● **What you need to do**
Within the entries below, find the portion that opens with the line containing "Definition EPOLLERR : Z := 8." and closes with the line containing "(** ** Start *)". Retype that portion exactly and only.

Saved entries

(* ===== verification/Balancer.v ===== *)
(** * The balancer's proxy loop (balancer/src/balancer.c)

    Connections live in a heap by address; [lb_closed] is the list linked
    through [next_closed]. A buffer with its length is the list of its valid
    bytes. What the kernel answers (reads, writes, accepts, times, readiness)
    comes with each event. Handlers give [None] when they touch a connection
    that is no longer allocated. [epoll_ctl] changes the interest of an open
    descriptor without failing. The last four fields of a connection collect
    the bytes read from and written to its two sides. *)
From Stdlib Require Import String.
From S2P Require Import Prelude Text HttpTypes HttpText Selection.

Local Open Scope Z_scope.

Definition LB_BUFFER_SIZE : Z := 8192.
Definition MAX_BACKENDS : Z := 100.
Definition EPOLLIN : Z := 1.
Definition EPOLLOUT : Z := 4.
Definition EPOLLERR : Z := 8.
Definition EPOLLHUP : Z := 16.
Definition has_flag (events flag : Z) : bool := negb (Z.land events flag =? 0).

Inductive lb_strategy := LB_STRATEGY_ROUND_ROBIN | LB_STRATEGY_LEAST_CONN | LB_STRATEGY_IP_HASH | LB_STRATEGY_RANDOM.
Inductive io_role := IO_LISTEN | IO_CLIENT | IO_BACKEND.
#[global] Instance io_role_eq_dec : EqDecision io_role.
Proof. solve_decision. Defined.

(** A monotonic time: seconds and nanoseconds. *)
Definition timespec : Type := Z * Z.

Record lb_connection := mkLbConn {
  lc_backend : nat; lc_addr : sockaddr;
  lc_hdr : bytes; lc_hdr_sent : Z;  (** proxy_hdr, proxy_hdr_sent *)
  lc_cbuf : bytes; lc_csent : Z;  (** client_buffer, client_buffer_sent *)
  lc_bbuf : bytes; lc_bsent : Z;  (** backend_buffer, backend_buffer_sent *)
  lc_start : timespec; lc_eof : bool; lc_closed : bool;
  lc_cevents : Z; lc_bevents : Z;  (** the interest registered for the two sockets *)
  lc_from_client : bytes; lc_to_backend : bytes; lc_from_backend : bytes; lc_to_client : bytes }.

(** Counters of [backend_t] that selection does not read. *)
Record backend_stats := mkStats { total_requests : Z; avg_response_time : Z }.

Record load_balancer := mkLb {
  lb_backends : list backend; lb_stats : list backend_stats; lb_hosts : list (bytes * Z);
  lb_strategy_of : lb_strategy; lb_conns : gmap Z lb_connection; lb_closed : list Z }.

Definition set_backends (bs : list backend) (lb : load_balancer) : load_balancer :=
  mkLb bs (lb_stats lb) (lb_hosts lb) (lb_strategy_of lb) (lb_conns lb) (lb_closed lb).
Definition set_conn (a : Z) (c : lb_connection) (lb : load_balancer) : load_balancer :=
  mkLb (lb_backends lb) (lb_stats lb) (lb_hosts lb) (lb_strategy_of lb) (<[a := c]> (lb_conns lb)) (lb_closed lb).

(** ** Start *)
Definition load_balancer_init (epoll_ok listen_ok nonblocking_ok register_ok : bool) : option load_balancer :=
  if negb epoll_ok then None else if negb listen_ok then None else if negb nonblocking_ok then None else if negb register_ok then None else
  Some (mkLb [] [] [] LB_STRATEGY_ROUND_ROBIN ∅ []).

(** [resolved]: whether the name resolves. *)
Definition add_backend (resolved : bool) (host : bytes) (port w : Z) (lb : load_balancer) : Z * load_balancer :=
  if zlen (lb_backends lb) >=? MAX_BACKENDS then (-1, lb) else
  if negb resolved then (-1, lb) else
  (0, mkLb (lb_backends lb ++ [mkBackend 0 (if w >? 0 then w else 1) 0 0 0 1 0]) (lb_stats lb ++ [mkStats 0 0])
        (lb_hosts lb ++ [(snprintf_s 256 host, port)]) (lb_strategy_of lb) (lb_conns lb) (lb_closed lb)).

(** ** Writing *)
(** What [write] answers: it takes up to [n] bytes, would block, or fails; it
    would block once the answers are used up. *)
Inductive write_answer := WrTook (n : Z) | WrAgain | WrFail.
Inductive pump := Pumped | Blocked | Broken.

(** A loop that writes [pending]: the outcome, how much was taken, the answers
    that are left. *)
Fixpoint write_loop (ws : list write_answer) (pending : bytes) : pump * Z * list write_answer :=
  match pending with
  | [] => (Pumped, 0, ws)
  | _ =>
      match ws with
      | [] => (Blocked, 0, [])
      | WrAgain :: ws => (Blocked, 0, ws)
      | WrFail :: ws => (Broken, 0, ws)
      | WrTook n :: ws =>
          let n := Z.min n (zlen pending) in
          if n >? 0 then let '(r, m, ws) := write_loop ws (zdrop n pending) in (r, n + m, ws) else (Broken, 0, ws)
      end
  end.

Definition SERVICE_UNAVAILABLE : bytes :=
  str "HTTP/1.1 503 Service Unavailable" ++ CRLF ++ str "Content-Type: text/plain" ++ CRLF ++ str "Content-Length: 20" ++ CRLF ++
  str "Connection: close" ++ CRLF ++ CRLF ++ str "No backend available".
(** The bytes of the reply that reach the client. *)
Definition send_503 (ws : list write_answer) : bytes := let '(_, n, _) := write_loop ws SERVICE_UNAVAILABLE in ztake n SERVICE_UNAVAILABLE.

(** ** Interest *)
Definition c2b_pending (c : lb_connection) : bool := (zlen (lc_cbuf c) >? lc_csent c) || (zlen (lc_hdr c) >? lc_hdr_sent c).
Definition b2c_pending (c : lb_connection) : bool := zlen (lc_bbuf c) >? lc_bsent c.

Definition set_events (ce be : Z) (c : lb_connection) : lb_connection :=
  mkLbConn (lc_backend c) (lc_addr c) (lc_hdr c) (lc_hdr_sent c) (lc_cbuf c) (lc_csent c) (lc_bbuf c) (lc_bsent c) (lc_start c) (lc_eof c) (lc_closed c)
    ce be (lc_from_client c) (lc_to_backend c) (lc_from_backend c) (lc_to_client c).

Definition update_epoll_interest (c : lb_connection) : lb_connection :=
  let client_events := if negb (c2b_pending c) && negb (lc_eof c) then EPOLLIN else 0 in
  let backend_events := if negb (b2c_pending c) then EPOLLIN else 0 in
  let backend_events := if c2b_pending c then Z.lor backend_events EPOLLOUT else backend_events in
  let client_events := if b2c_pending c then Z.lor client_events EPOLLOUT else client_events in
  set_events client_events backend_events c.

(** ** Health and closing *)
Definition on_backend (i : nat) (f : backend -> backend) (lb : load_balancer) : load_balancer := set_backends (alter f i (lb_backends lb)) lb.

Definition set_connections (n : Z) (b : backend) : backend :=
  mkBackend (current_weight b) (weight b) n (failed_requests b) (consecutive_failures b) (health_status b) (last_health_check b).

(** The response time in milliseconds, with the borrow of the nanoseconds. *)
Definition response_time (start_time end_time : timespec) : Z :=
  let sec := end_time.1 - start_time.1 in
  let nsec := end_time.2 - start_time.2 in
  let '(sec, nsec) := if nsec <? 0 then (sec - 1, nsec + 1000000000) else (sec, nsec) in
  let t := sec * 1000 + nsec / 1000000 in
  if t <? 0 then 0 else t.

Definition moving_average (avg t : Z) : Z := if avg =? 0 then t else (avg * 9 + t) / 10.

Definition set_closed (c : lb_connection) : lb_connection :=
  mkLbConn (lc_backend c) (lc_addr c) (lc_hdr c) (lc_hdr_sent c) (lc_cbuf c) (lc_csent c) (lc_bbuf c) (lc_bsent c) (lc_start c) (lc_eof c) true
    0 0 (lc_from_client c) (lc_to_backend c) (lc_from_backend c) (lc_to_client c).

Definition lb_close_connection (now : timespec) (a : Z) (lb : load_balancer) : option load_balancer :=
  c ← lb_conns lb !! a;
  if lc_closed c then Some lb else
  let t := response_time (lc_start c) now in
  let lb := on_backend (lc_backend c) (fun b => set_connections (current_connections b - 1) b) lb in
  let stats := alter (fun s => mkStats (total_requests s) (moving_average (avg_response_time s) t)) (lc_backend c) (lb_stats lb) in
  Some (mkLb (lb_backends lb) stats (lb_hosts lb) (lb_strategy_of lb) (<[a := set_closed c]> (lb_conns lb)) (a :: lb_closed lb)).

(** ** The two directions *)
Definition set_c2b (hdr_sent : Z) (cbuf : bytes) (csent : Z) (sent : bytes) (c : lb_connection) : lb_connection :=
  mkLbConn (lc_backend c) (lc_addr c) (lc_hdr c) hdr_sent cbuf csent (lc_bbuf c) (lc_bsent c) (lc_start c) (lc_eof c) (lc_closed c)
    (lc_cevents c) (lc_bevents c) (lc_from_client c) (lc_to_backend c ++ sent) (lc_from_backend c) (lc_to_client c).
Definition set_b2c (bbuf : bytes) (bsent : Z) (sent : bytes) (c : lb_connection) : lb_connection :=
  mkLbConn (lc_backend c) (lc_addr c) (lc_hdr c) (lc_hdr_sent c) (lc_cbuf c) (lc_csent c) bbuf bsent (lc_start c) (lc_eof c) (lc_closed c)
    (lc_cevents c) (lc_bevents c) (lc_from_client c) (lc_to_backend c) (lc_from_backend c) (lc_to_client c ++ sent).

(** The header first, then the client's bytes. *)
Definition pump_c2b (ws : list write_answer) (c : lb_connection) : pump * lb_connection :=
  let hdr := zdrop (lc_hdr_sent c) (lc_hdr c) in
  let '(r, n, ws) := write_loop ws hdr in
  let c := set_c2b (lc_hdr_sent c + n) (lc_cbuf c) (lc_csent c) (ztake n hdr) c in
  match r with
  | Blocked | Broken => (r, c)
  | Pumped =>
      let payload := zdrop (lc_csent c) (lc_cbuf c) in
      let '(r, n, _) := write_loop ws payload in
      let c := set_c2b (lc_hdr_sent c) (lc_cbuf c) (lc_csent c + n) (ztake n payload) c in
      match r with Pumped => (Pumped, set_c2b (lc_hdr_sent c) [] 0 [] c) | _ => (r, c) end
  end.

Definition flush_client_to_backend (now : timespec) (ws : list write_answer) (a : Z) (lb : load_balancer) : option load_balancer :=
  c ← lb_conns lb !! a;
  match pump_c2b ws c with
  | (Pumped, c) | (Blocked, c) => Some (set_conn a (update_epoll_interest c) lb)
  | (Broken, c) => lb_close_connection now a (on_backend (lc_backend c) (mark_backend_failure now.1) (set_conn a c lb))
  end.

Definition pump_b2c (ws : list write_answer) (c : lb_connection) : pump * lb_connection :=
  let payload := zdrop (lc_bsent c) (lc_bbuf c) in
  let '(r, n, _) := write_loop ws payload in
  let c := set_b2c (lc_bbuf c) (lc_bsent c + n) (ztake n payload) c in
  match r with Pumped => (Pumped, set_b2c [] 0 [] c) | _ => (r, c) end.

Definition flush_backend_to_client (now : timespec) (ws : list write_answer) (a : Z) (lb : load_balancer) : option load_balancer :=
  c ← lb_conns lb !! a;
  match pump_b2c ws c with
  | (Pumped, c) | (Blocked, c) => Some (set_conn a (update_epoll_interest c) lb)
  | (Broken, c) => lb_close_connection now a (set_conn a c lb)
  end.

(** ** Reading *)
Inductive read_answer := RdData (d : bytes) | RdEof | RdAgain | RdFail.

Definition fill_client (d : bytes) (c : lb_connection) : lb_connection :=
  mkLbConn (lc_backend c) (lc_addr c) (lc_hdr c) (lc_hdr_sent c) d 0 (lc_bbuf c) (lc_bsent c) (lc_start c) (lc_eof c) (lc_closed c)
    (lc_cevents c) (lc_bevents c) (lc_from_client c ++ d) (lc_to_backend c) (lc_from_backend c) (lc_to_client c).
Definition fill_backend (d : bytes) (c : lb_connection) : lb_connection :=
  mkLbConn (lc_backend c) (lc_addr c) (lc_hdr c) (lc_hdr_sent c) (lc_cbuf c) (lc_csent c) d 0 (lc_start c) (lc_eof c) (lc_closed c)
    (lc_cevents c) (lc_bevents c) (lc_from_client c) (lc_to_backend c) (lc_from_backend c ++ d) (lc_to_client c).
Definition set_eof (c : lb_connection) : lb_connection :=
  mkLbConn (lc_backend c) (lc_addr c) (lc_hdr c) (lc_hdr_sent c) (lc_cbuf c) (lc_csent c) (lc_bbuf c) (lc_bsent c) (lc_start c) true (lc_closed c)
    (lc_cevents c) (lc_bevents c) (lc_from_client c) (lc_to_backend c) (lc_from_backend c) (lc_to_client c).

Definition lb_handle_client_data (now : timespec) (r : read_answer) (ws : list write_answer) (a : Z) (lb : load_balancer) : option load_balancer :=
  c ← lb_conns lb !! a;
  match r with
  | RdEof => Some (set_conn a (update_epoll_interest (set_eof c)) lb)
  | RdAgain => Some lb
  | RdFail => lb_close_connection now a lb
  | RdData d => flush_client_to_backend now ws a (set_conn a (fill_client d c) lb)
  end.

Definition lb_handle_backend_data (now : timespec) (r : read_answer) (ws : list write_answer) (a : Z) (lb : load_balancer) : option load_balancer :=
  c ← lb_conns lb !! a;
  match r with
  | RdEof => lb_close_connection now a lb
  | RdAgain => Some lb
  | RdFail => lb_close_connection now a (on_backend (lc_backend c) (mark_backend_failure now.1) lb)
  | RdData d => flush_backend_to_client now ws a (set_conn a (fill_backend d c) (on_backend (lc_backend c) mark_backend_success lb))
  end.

● **Completed exercise**
Definition EPOLLERR : Z := 8.
Definition EPOLLHUP : Z := 16.
Definition has_flag (events flag : Z) : bool := negb (Z.land events flag =? 0).

Inductive lb_strategy := LB_STRATEGY_ROUND_ROBIN | LB_STRATEGY_LEAST_CONN | LB_STRATEGY_IP_HASH | LB_STRATEGY_RANDOM.
Inductive io_role := IO_LISTEN | IO_CLIENT | IO_BACKEND.
#[global] Instance io_role_eq_dec : EqDecision io_role.
Proof. solve_decision. Defined.

(** A monotonic time: seconds and nanoseconds. *)
Definition timespec : Type := Z * Z.

Record lb_connection := mkLbConn {
  lc_backend : nat; lc_addr : sockaddr;
  lc_hdr : bytes; lc_hdr_sent : Z;  (** proxy_hdr, proxy_hdr_sent *)
  lc_cbuf : bytes; lc_csent : Z;  (** client_buffer, client_buffer_sent *)
  lc_bbuf : bytes; lc_bsent : Z;  (** backend_buffer, backend_buffer_sent *)
  lc_start : timespec; lc_eof : bool; lc_closed : bool;
  lc_cevents : Z; lc_bevents : Z;  (** the interest registered for the two sockets *)
  lc_from_client : bytes; lc_to_backend : bytes; lc_from_backend : bytes; lc_to_client : bytes }.

(** Counters of [backend_t] that selection does not read. *)
Record backend_stats := mkStats { total_requests : Z; avg_response_time : Z }.

Record load_balancer := mkLb {
  lb_backends : list backend; lb_stats : list backend_stats; lb_hosts : list (bytes * Z);
  lb_strategy_of : lb_strategy; lb_conns : gmap Z lb_connection; lb_closed : list Z }.

Definition set_backends (bs : list backend) (lb : load_balancer) : load_balancer :=
  mkLb bs (lb_stats lb) (lb_hosts lb) (lb_strategy_of lb) (lb_conns lb) (lb_closed lb).
Definition set_conn (a : Z) (c : lb_connection) (lb : load_balancer) : load_balancer :=
  mkLb (lb_backends lb) (lb_stats lb) (lb_hosts lb) (lb_strategy_of lb) (<[a := c]> (lb_conns lb)) (lb_closed lb).

(** ** Start *)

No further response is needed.